Stored items:
────────────────

(** C8. When a call of [getRealMempoolData] has returned a snapshot and
    the pair's cache row has not expired at a later call (some row of the
    pair is younger than the 3 second TTL), the later call returns the
    same snapshot and leaves the cache as it is, whatever the upstream
    sources, the subscriber's buffer and the caller's gas price are then:
    it is answered from the cache and no acquisition strategy has a say.
    After a miss the row written at the end of the first call is that
    row. *)
Theorem cached_snapshot_idempotent (env : Env) (ws : PendingTxCache) (db db1 : Db)
    (now : Z) (tokenIn tokenOut : string) (userGasPrice : GasPriceField)
    (snapshot : MempoolData) :
  getRealMempoolData env ws db now tokenIn tokenOut userGasPrice
  = (Ok snapshot, db1) ->
  forall (env' : Env) (ws' : PendingTxCache) (userGasPrice' : GasPriceField)
         (now' : Z),
    (now <= now')%Z ->
    ((exists row, In row db1 /\
                  token_pair row = JS.pair_of tokenIn tokenOut /\
                  (seconds now' - 3 < cached_at row)%Z) ->
     getRealMempoolData env' ws' db1 now' tokenIn tokenOut userGasPrice'
     = (Ok snapshot, db1))
    /\ (getCachedMempoolData db now (JS.pair_of tokenIn tokenOut) = None ->
        (seconds now' - 3 < seconds (now + Z.of_N (elapsed env)))%Z ->
        getRealMempoolData env' ws' db1 now' tokenIn tokenOut userGasPrice'
        = (Ok snapshot, db1)).
Proof.
  intros H env' ws' userGasPrice' now' Hnow.
  assert (Hmain :
    (exists row, In row db1 /\ token_pair row = JS.pair_of tokenIn tokenOut /\
                 (seconds now' - 3 < cached_at row)%Z) ->
    getRealMempoolData env' ws' db1 now' tokenIn tokenOut userGasPrice'
    = (Ok snapshot, db1)).
  { intros Hrow.
    destruct (getCachedMempoolData db now (JS.pair_of tokenIn tokenOut))
      as [d|] eqn:Ec.
    - unfold getRealMempoolData in H. rewrite Ec in H.
      injection H as <- <-.
      unfold getRealMempoolData.
      rewrite (hit_again db _ now now' d Ec Hnow Hrow). reflexivity.
    - pose proof (miss_stores _ _ _ _ _ _ _ _ _ Ec H) as ->.
      unfold getRealMempoolData.
      rewrite (hit_after_store db _ now _ now' snapshot Ec Hnow Hrow).
      reflexivity. }
  split; [exact Hmain|].
  intros Ec Httl. apply Hmain.
  pose proof (miss_stores _ _ _ _ _ _ _ _ _ Ec H) as ->.
  eexists. split; [|split].
  - unfold cacheMempoolData. apply in_or_app. right. left. reflexivity.
  - reflexivity.
  - exact Httl.
Qed.

Lemma cached_snapshot_idempotent_witness :
  exists snapshot db1,
    getRealMempoolData Scenario.offlineWithKey initialCache [] 10000 "A" "B" Missing
    = (Ok snapshot, db1) /\
    getRealMempoolData Scenario.offline initialCache db1 14000 "A" "B" Missing
    = (Ok snapshot, db1).
Proof.
  eexists. eexists. split; [reflexivity|].
  assert (H : getRealMempoolData Scenario.offlineWithKey initialCache [] 10000
                "A" "B" Missing
              = (Ok (getSimulatedMempoolData "A" "B" 13000),
                 [ {| token_pair := "A/B";
                      data := getSimulatedMempoolData "A" "B" 13000;
                      cached_at := 13 |} ])) by reflexivity.
  apply (proj2 (cached_snapshot_idempotent _ _ _ _ _ _ _ _ _ H
                  Scenario.offline initialCache Missing 14000%Z
                  ltac:(lia))).
  - reflexivity.
  - vm_compute. reflexivity.
Defined.

(** ** The fallback chain *)

(** The chain throws only what [getProvider] throws. *)
Lemma throws_only_without_provider (env : Env) (ws : PendingTxCache) (db db1 : Db)
    (now : Z) (tokenIn tokenOut : string) (userGasPrice : GasPriceField)
    (msg : string) :
  getRealMempoolData env ws db now tokenIn tokenOut userGasPrice
  = (Throw msg, db1) ->
  getProvider env = Throw msg.
Proof.
  unfold getRealMempoolData, fetchFromEthereumRPC, analyzeRecentBlocks.
  destruct (getProvider env) as [provider|m]; cbn [bind].
  - repeat match goal with
           | |- context [match ?x with _ => _ end] =>
               lazymatch x with
               | context [match _ with _ => _ end] => fail
               | _ => destruct x eqn:?
               end
           end; intros H; discriminate.
  - repeat match goal with
           | |- context [match ?x with _ => _ end] =>
               lazymatch x with
               | context [match _ with _ => _ end] => fail
               | _ => destruct x eqn:?
               end
           end; intros H; try discriminate; injection H as <- _; reflexivity.
Qed.

(** With a provider at hand, a chain whose real sources all fail ends in
    the baseline. *)
Lemma baseline_when_sources_fail (env : Env) (ws : PendingTxCache) (db : Db)
    (now : Z) (tokenIn tokenOut : string) (userGasPrice : GasPriceField)
    (provider : Provider) (msg : string) :
  getCachedMempoolData db now (JS.pair_of tokenIn tokenOut) = None ->
  isConnected ws = false ->
  fetchFromBlocknative env tokenIn tokenOut (now + Z.of_N (elapsed env)) = None ->
  getProvider env = Ok provider ->
  getBlockNumber provider = Throw msg ->
  exists db1 snapshot,
    getRealMempoolData env ws db now tokenIn tokenOut userGasPrice
    = (Ok snapshot, db1) /\
    md_confidence snapshot = 50 # 100 /\
    dataSource snapshot = "simulated"%string /\
    competingTxs snapshot = [].
Proof.
  intros Hmiss Hws Hbn Hp Hblock.
  unfold getRealMempoolData, fetchFromEthereumRPC, analyzeRecentBlocks.
  rewrite Hmiss. cbn [getWebSocketStatus st_isConnected]. rewrite Hws, Hbn, Hp.
  cbn [bind]. rewrite Hblock. cbn [bind try_catch].
  destruct (negb (JS.empty (BLOCKNATIVE_API_KEY env)));
    eexists; eexists; (split; [reflexivity|]); repeat split.
Qed.
Definition fresh : NoUtility :=
  {| output_text := lit "no"; delay_ms := 0; count := -1; uppercase := false;
     enthusiastic := false; polite := false; sarcastic := false;
     quiet := false; running := true |}.

Definition setOutputText (t : str) (u : NoUtility) : NoUtility :=
  {| output_text := t; delay_ms := delay_ms u; count := count u;
     uppercase := uppercase u; enthusiastic := enthusiastic u;
     polite := polite u; sarcastic := sarcastic u; quiet := quiet u;
     running := running u |}.
Definition setDelay (d : Z) (u : NoUtility) : NoUtility :=
  {| output_text := output_text u; delay_ms := d; count := count u;
     uppercase := uppercase u; enthusiastic := enthusiastic u;
     polite := polite u; sarcastic := sarcastic u; quiet := quiet u;
     running := running u |}.
Definition setCount (c : Z) (u : NoUtility) : NoUtility :=
  {| output_text := output_text u; delay_ms := delay_ms u; count := c;
     uppercase := uppercase u; enthusiastic := enthusiastic u;
     polite := polite u; sarcastic := sarcastic u; quiet := quiet u;
     running := running u |}.
Definition setUppercase (b : bool) (u : NoUtility) : NoUtility :=
  {| output_text := output_text u; delay_ms := delay_ms u; count := count u;
     uppercase := b; enthusiastic := enthusiastic u;
     polite := polite u; sarcastic := sarcastic u; quiet := quiet u;
     running := running u |}.
Definition setEnthusiastic (b : bool) (u : NoUtility) : NoUtility :=
  {| output_text := output_text u; delay_ms := delay_ms u; count := count u;
     uppercase := uppercase u; enthusiastic := b;
     polite := polite u; sarcastic := sarcastic u; quiet := quiet u;
     running := running u |}.
Definition setPolite (b : bool) (u : NoUtility) : NoUtility :=
  {| output_text := output_text u; delay_ms := delay_ms u; count := count u;
     uppercase := uppercase u; enthusiastic := enthusiastic u;
     polite := b; sarcastic := sarcastic u; quiet := quiet u;
     running := running u |}.
Definition setSarcastic (b : bool) (u : NoUtility) : NoUtility :=
  {| output_text := output_text u; delay_ms := delay_ms u; count := count u;
     uppercase := uppercase u; enthusiastic := enthusiastic u;
     polite := polite u; sarcastic := b; quiet := quiet u;
     running := running u |}.
Definition setQuiet (b : bool) (u : NoUtility) : NoUtility :=
  {| output_text := output_text u; delay_ms := delay_ms u; count := count u;
     uppercase := uppercase u; enthusiastic := enthusiastic u;
     polite := polite u; sarcastic := sarcastic u; quiet := b;
     running := running u |}.
Definition setRunning (r : bool) (u : NoUtility) : NoUtility :=
  {| output_text := output_text u; delay_ms := delay_ms u; count := count u;
     uppercase := uppercase u; enthusiastic := enthusiastic u;
     polite := polite u; sarcastic := sarcastic u; quiet := quiet u;
     running := r |}.

(** The process: the object of main, the global pointer to it (null until
    main sets it), the two streams and the sleeps taken, in milliseconds. *)
Record process := {
  no_util : NoUtility;
  global_no : bool;
  cout : str;
  cerr : str;
  slept : list Z
}.

Definition with_util (f : NoUtility -> NoUtility) (p : process) : process :=
  {| no_util := f (no_util p); global_no := global_no p;
     cout := cout p; cerr := cerr p; slept := slept p |}.
Definition print (text : str) (p : process) : process :=
  {| no_util := no_util p; global_no := global_no p;
     cout := cout p ++ text; cerr := cerr p; slept := slept p |}.
Definition eprint (text : str) (p : process) : process :=
  {| no_util := no_util p; global_no := global_no p;
     cout := cout p; cerr := cerr p ++ text; slept := slept p |}.
Definition sleep_for (ms : Z) (p : process) : process :=
  {| no_util := no_util p; global_no := global_no p;
     cout := cout p; cerr := cerr p; slept := slept p ++ [ms] |}.

(** [if (global_no) global_no->setRunning(false);] *)
Definition signalHandler (signal : Z) (p : process) : process :=
  if global_no p then with_util (setRunning false) p else p.

Definition handled_signals : list Z := [SIGINT; SIGTERM].

(** [NoUtility no_util; global_no = &no_util;] *)
Definition started : process :=
  {| no_util := fresh; global_no := true; cout := []; cerr := []; slept := [] |}.

Definition formatOutput (u : NoUtility) : str :=
  let result :=
    if polite u then lit "No, thank you"
    else if enthusiastic u then lit "NO!"
    else if sarcastic u then lit "no... obviously"
    else output_text u in
  if uppercase u && negb (enthusiastic u) && negb (polite u) && negb (sarcastic u)
  then map toupper result
  else result.

Definition deliver (sigs : schedule) (n : nat) (p : process) : process :=
  if sigs n then signalHandler SIGINT p else p.

(** [while (running) { ... }] *)
Fixpoint infinite_loop (fuel : nat) (sigs : schedule) (n : nat)
         (formatted : str) (p : process) : ending * process :=
  match fuel with
  | O => (OutOfFuel, p)
  | S fuel' =>
      let p := deliver sigs n p in
      if running (no_util p) then
        let p := print (formatted ++ [newline]) p in
        let p := if 0 <? delay_ms (no_util p)
                 then sleep_for (delay_ms (no_util p)) p else p in
        infinite_loop fuel' sigs (S n) formatted p
      else (Exit 0, p)
  end.

(** [for (int i = 0; i < count && running; ++i) { ... }] *)
Fixpoint limited_loop (fuel : nat) (sigs : schedule) (n : nat) (i : Z)
         (formatted : str) (p : process) : ending * process :=
  match fuel with
  | O => (OutOfFuel, p)
  | S fuel' =>
      let p := deliver sigs n p in
      if (i <? count (no_util p)) && running (no_util p) then
        let p := print (formatted ++ [newline]) p in
        let p := if (0 <? delay_ms (no_util p)) && (i <? count (no_util p) - 1)
                 then sleep_for (delay_ms (no_util p)) p else p in
        limited_loop fuel' sigs (S n) (i + 1) formatted p
      else (Exit 0, p)
  end.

────────────────

» Problem to work on
Filtering the entries above by the word "then", copy each line that matches.

» Solved exercise
    sources, the subscriber's buffer and the caller's gas price are then:
  if global_no p then with_util (setRunning false) p else p.
    if polite u then lit "No, thank you"
    else if enthusiastic u then lit "NO!"
    else if sarcastic u then lit "no... obviously"
  then map toupper result
  if sigs n then signalHandler SIGINT p else p.
      if running (no_util p) then
                 then sleep_for (delay_ms (no_util p)) p else p in
      if (i <? count (no_util p)) && running (no_util p) then
                 then sleep_for (delay_ms (no_util p)) p else p in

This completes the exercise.